27 Jul 2016

DHB pushes to keep murder-accused monitored

12:40 pm on 27 July 2016

Waitemata District Health Board is seeking a court order to permanently monitor a mental health patient accused of murder when his decade-long time limit for detention lapses.

Martin Robert Lyall has been kept at forensic psychiatric unit the Mason Clinic as a special patient after he fatally stabbed Kevan Newman in West Auckland in 2005.

A special patient order keeping him at the unit for a maximum of 10 years expires in December.

Restricted patient orders are very rare - only eight patients have ever been classed as such, but the Waitemata DHB said its doctors believed it was appropriate in Lyall's case.

Waitemata DHB said it had asked the Ministry of Health's national director of mental health to apply to the court to change Mr Lyall's status from a special to a restricted patient in order to keep him under the care of the Mason Clinic.

Auckland Regional Forensic Psychiatry Services clinical director Jeremy Skipworth said this was the only option.

"Changing Mr Lyall's status from a special patient to a restricted patient is the only mechanism available by law to retain a similar level of clinical and administrative oversight to that which he receives currently as a Special Patient," he said.

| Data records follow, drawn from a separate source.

Lemma block_error_witness :
  let sb := poll (JNum 100) streamBlock in
  let so := poll (JNum 100) streamOperations in
  fetching sb = [JNum 100] ∧ layer_of sb ≠ BlockNumberL
  ∧ fetching so = [JNum 100] ∧ layer_of so ≠ BlockNumberL
  ∧ running (on_block (inl (JStr "no block")) sb) = true
  ∧ running (on_block (inl (JStr "no block")) so) = false
  ∧ out (on_block (inl (JStr "no block")) so) = [Err (JStr "no block")].
Proof.
  intros sb so.
  assert (fetching sb = [JNum 100]) as Hfb by reflexivity.
  assert (layer_of sb ≠ BlockNumberL) as Hlb by discriminate.
  assert (fetching so = [JNum 100]) as Hfo by reflexivity.
  assert (layer_of so ≠ BlockNumberL) as Hlo by discriminate.
  do 4 (split; [assumption|]).
  destruct (block_error sb (JStr "no block") (JNum 100) [] Hfb Hlb)
    as (_ & Hrb & _).
  destruct (block_error so (JStr "no block") (JNum 100) [] Hfo Hlo)
    as (Hoo & Hro & _).
  split; [rewrite Hrb; reflexivity|].
  split; [rewrite Hro; reflexivity|rewrite Hoo; reflexivity].
Defined.

Lemma idle_step (f : stream → stream) st :
  f = cancel ∨ (∃ b, f = on_head b) ∨ (∃ e, f = on_head_error e)
  ∨ f = on_elapsed ∨ (∃ ev, f = on_block ev) →
  phase_of st = Idle →
  phase_of (f st) = Idle ∧ queries (f st) = queries st.
Proof.
  intros Hf Hp. destruct Hf as [->|[[b ->]|[[e ->]|[->|[ev ->]]]]].
  - done.
  - unfold on_head. by rewrite Hp.
  - unfold on_head_error. by rewrite Hp.
  - unfold on_elapsed. by rewrite Hp.
  - unfold on_block. destruct (fetching st) as [|x rest]; [done|].
    destruct (StreamFacts.block_cb_settles ev (set_fetching rest st))
      as (_ & Hp' & Hq' & _).
    simpl in *. by rewrite Hp', Hq'.
Qed.

Lemma feeds_idle es σ h st :
  wf_store σ → streams σ !! h = Some st → phase_of st = Idle →
  ∃ st', streams (feeds es σ) !! h = Some st'
         ∧ phase_of st' = Idle ∧ queries st' = queries st.
Proof.
  revert σ st. induction es as [|e es IH]; intros σ st Hwf Hh Hp; simpl.
  { by exists st. }
  assert (∃ st1, streams (feed σ e) !! h = Some st1
                 ∧ phase_of st1 = Idle ∧ queries st1 = queries st)
    as (st1 & Hh1 & Hp1 & Hq1).
  { destruct e as [l i|k|k b|k err|k|k ev]; simpl.
    - exists st. split; [|done]. rewrite lookup_insert_ne; [done|].
      assert (h < next σ)%nat by (apply Hwf; by rewrite Hh). lia.
    - destruct (decide (k = h)) as [->|Hne];
        [|rewrite lookup_alter_ne by done; eauto].
      rewrite lookup_alter_eq, Hh. eexists. split; [done|].
      apply idle_step; auto.
    - destruct (decide (k = h)) as [->|Hne];
        [|rewrite lookup_alter_ne by done; eauto].
      rewrite lookup_alter_eq, Hh. eexists. split; [done|].
      apply idle_step; eauto.
    - destruct (decide (k = h)) as [->|Hne];
        [|rewrite lookup_alter_ne by done; eauto].
      rewrite lookup_alter_eq, Hh. eexists. split; [done|].
      apply idle_step; eauto.
    - destruct (decide (k = h)) as [->|Hne];
        [|rewrite lookup_alter_ne by done; eauto].
      rewrite lookup_alter_eq, Hh. eexists. split; [done|].
      apply idle_step; auto.
    - destruct (decide (k = h)) as [->|Hne];
        [|rewrite lookup_alter_ne by done; eauto].
      rewrite lookup_alter_eq, Hh. eexists. split; [done|].
      apply idle_step; eauto 6. }
  destruct (IH (feed σ e) st1) as (st' & Hh' & Hp' & Hq');
    [by apply StreamFacts.wf_store_step|done..|].
  exists st'. split; [done|]. split; [done|congruence].
Qed.

Lemma head_error_out err st :
  phase_of st = Querying →
  out (on_head_error err st) = out st ++ [Err err]
  ∧ phase_of (on_head_error err st) = Idle
  ∧ queries (on_head_error err st) = queries st.
Proof.
  intros Hp. unfold on_head_error. rewrite Hp.
  destruct (StreamFacts.number_cb_settles (inl err) (set_phase Idle st))
    as (_ & Hp' & Hq' & _).
  simpl in *. rewrite Hp', Hq'. split; [|done].
  unfold number_cb, blocknumber_cb, block_cb, transactions_cb, transaction_cb,
    operations_cb.
  simpl. destruct (layer_of st) eqn:Hl; simpl; rewrite ?Hl; done.
Qed.

(** A failed chain head query ends a stream of any layer: the
    subscriber gets the error once, and the stream makes no further
    query, whatever arrives or elapses afterwards. *)
Theorem head_error_stops (es0 es : list input) (h : nat) (err : jsval)
    (st : stream) :
  let σ := feeds es0 empty in
  let σ1 := feed σ (HeadError h err) in
  streams σ !! h = Some st → phase_of st = Querying →
  ∃ st1 st',
    streams σ1 !! h = Some st1 ∧ out st1 = out st ++ [Err err]
    ∧ streams (feeds es σ1) !! h = Some st'
    ∧ queries st' = queries st ∧ phase_of st' = Idle.
Proof.
  intros σ σ1 Hst Hp.
  destruct (head_error_out err st Hp) as (Ho & Hp1 & Hq1).
  assert (streams σ1 !! h = Some (on_head_error err st)) as H1.
  { subst σ1. simpl. by rewrite lookup_alter_eq, Hst. }
  destruct (feeds_idle es σ1 h (on_head_error err st))
    as (st' & Hst' & Hp' & Hq').
  - apply StreamFacts.wf_store_step, StreamFacts.wf_store_run,
      StreamFacts.wf_store_empty.
  - done.
  - done.
  - exists (on_head_error err st), st'.
    repeat (split; [done|]). split; [congruence|done].
Qed.

(** An operation stream whose first query fails: one error, and no
    second query. *)
Lemma head_error_stops_witness :
  let es0 := [Open OperationsL 200] in
  let es := [Elapsed 0; Head 0 (JNum 100); Elapsed 0] in
  let σ := feeds es0 empty in
  let σ1 := feed σ (HeadError 0 (JStr "down")) in
  streams σ !! 0%nat = Some streamOperations
  ∧ phase_of streamOperations = Querying
  ∧ ∃ st', streams (feeds es σ1) !! 0%nat = Some st'
           ∧ queries st' = 1%nat ∧ phase_of st' = Idle.
Proof.
  intros es0 es σ σ1.
  assert (streams σ !! 0%nat = Some streamOperations) as Hst by reflexivity.
  assert (phase_of streamOperations = Querying) as Hp by reflexivity.
  split; [exact Hst|]. split; [exact Hp|].
  destruct (head_error_stops es0 es 0 (JStr "down") streamOperations Hst Hp)
    as (st1 & st' & _ & _ & Hst' & Hq & Hp').
  exists st'. split; [exact Hst'|]. split; [exact Hq|exact Hp'].
Defined.

End StreamMore.

(** ** Reconnecting *)

Lemma send_started_ws g api d cb s :
  ws (send_via (λ s, (g, s)) api d cb s) = ws s
  ∧ nsockets (send_via (λ s, (g, s)) api d cb s) = nsockets s
  ∧ options (send_via (λ s, (g, s)) api d cb s) = options s.
Proof.
  unfold send_via, nextId, keep.
  repeat case_match; simplify_eq; st_simpl; done.
Qed.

The Ministry of Health was now looking at the possibility of applying for a court order.

Without the order Mr Lyall's care would be managed under a compulsory treatment order, which meant there would be no oversight from the Ministry of Health's Director of Mental Health or the Minister of Health, Dr Skipworth said.

The seeking of a restriction order is rarely undertaken, with - only eight patients in the country have been given this status, Dr Skipworth said.

"But it is the opinion of our expert clinicians that it is appropriate in Mr Lyall's case," he said.